**WHAT YOU HAVE TO DO**
Both the line with "state T) (b" and the line with "unfold bind. destruct (m st) as [a st1|e st1|];" in the records below must appear in the output, along with every line between them, exactly and with nothing added.

**EXTRACTED DATA**
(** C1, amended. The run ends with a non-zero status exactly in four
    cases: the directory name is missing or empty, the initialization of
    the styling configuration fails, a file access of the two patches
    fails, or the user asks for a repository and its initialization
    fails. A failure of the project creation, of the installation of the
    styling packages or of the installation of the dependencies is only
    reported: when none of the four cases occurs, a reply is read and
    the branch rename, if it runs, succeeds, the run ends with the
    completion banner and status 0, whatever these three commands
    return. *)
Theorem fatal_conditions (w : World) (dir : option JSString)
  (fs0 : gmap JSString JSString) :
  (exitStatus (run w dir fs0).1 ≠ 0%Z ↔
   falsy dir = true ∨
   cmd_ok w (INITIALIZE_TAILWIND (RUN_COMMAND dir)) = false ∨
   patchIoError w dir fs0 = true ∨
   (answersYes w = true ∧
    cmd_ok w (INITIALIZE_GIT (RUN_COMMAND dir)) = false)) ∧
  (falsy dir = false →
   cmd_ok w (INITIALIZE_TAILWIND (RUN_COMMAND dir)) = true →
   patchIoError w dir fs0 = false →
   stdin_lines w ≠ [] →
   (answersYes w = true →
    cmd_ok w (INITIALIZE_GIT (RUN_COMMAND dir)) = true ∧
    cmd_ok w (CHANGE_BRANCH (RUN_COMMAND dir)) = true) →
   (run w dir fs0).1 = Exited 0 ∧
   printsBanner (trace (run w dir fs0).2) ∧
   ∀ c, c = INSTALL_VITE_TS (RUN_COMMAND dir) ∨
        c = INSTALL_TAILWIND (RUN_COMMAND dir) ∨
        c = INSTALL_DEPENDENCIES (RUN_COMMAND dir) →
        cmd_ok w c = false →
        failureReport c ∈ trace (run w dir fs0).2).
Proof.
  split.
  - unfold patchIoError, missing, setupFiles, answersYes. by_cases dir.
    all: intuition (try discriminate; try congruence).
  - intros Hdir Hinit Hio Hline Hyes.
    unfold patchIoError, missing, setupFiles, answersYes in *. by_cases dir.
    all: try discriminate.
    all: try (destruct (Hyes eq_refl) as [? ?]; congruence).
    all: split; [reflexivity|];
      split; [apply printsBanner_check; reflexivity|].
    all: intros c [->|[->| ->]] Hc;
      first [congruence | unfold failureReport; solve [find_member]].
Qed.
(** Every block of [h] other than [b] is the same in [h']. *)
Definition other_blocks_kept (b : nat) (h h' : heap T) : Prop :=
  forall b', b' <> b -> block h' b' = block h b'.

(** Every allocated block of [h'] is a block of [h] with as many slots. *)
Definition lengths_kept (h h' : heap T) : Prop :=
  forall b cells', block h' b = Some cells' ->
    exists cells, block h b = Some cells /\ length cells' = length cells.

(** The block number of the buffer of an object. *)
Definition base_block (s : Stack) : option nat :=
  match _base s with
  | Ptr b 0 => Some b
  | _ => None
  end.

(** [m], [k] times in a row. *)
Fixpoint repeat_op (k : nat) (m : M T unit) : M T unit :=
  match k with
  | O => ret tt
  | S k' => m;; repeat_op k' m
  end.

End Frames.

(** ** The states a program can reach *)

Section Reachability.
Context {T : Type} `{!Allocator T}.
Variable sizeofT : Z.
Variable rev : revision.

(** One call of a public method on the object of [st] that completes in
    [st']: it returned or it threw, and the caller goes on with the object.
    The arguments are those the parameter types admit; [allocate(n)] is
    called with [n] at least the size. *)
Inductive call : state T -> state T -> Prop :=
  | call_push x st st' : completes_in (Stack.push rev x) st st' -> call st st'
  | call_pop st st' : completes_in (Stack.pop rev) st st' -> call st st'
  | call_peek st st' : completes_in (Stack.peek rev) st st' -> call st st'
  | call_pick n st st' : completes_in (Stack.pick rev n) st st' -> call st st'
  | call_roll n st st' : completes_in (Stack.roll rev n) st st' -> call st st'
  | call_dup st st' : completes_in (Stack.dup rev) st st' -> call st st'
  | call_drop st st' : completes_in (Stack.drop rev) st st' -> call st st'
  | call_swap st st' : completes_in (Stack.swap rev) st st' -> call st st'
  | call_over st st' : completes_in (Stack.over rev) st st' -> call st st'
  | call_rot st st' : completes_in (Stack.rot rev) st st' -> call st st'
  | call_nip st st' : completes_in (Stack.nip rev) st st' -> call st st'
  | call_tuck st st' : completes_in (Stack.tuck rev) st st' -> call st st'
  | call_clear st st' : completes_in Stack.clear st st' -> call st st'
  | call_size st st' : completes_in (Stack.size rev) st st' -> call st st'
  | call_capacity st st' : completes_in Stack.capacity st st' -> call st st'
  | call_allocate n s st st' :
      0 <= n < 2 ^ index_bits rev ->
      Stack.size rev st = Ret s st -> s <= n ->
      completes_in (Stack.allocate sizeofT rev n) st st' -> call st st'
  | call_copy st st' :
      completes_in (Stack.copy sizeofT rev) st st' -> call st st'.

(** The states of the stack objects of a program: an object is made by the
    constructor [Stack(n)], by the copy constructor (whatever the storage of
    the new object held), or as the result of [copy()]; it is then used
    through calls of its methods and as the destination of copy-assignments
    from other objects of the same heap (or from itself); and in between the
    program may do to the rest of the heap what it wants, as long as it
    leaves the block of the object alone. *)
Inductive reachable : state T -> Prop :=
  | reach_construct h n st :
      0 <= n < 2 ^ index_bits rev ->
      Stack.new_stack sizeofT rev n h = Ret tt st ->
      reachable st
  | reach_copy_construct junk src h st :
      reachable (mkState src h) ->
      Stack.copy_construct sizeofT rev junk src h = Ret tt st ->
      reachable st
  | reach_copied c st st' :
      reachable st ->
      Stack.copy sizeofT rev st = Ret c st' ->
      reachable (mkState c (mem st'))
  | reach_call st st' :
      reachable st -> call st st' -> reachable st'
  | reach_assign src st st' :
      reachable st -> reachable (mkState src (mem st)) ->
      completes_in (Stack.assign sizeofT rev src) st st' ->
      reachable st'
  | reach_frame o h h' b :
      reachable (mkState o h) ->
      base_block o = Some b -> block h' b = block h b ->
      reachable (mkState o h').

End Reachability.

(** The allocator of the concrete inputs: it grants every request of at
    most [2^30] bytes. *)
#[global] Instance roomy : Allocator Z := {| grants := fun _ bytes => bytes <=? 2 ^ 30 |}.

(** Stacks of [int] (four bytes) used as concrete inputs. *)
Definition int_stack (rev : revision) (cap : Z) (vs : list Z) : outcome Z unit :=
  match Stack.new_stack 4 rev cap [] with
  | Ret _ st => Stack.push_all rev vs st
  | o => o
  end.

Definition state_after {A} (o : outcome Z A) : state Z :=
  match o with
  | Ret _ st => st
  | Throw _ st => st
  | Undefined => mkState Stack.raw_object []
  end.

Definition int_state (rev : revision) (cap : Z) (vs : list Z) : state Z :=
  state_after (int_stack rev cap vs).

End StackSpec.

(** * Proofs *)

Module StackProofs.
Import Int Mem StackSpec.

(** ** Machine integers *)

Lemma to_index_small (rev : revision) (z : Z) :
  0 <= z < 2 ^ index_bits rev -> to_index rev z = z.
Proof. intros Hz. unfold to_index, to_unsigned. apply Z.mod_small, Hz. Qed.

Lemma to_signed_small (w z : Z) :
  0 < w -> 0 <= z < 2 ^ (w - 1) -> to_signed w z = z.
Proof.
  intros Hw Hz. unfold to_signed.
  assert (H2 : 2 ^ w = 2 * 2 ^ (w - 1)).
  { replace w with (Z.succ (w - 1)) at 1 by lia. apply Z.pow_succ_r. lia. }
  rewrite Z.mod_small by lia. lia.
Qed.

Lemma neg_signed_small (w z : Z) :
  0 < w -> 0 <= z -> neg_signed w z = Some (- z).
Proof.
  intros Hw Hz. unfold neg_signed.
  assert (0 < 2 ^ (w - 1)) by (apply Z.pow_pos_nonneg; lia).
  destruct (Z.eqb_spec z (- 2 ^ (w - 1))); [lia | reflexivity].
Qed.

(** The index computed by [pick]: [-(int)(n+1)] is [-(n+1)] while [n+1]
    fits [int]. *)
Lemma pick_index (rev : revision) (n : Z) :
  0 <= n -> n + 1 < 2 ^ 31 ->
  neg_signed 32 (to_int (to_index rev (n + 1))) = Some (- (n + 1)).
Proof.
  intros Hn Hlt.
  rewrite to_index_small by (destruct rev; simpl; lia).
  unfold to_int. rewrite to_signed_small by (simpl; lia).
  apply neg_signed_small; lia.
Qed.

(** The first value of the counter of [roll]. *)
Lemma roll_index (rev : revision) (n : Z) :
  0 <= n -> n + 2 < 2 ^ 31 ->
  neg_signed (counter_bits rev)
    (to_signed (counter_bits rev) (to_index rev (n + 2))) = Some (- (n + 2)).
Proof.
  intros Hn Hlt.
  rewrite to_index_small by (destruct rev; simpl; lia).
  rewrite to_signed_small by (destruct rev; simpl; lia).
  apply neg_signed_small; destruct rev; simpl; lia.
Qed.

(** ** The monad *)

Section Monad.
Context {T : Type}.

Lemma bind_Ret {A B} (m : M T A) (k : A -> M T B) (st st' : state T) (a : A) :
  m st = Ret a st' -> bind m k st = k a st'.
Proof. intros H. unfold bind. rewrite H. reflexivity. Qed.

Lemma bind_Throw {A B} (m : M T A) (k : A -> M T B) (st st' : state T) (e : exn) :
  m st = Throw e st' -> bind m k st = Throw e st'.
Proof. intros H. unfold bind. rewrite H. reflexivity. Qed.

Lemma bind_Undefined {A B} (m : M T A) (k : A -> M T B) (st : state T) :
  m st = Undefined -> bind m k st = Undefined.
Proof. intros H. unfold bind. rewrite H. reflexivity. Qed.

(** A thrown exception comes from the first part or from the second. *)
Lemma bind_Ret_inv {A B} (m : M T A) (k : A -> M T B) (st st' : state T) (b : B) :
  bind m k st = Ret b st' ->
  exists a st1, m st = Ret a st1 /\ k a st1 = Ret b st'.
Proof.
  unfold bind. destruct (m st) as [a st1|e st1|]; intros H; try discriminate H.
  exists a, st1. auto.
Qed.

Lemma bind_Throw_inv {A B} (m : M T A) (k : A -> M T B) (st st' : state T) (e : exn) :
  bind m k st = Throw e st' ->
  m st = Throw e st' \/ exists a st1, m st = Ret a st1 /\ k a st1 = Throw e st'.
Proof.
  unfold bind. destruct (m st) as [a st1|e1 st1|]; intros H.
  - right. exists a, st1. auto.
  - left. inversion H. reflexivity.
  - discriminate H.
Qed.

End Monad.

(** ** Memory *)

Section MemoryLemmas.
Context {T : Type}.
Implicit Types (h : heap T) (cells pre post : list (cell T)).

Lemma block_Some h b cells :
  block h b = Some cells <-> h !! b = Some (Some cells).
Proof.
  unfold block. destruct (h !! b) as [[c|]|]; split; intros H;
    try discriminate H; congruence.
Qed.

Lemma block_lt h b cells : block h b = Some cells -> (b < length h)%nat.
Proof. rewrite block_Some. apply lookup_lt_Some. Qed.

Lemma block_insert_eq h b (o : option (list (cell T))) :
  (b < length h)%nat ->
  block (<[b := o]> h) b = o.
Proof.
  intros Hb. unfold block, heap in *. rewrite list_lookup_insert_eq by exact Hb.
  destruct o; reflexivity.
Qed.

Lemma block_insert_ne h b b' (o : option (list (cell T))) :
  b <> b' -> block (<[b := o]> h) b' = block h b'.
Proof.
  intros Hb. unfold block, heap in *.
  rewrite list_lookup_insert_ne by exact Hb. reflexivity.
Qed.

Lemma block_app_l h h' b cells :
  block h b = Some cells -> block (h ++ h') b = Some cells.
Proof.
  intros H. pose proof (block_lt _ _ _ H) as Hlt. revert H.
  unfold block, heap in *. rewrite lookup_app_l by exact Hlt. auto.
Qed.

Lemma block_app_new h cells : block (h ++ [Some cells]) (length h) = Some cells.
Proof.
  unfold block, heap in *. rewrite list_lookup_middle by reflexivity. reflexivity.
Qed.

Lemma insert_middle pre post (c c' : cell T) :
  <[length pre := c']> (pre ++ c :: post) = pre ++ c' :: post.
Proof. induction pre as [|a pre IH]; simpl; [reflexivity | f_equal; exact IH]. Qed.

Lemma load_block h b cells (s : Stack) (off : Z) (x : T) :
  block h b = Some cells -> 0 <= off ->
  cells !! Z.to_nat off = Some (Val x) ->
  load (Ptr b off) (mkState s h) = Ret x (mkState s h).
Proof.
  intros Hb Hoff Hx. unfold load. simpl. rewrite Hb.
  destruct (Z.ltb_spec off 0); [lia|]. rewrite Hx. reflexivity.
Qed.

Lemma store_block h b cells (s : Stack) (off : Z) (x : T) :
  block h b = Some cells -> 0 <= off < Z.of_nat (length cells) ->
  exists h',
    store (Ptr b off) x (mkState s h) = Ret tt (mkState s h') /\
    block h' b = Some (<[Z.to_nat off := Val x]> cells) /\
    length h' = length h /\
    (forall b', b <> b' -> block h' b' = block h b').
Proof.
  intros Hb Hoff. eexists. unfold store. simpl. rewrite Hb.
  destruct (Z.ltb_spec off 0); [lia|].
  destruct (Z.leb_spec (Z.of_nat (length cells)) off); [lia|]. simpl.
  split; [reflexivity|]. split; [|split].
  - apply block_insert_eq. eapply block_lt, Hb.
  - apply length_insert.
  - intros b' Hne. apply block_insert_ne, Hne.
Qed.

**TASK SOLUTION**
Lemma bind_Ret_inv {A B} (m : M T A) (k : A -> M T B) (st st' : state T) (b : B) :
  bind m k st = Ret b st' ->
  exists a st1, m st = Ret a st1 /\ k a st1 = Ret b st'.
Proof.
  unfold bind. destruct (m st) as [a st1|e st1|]; intros H; try discriminate H.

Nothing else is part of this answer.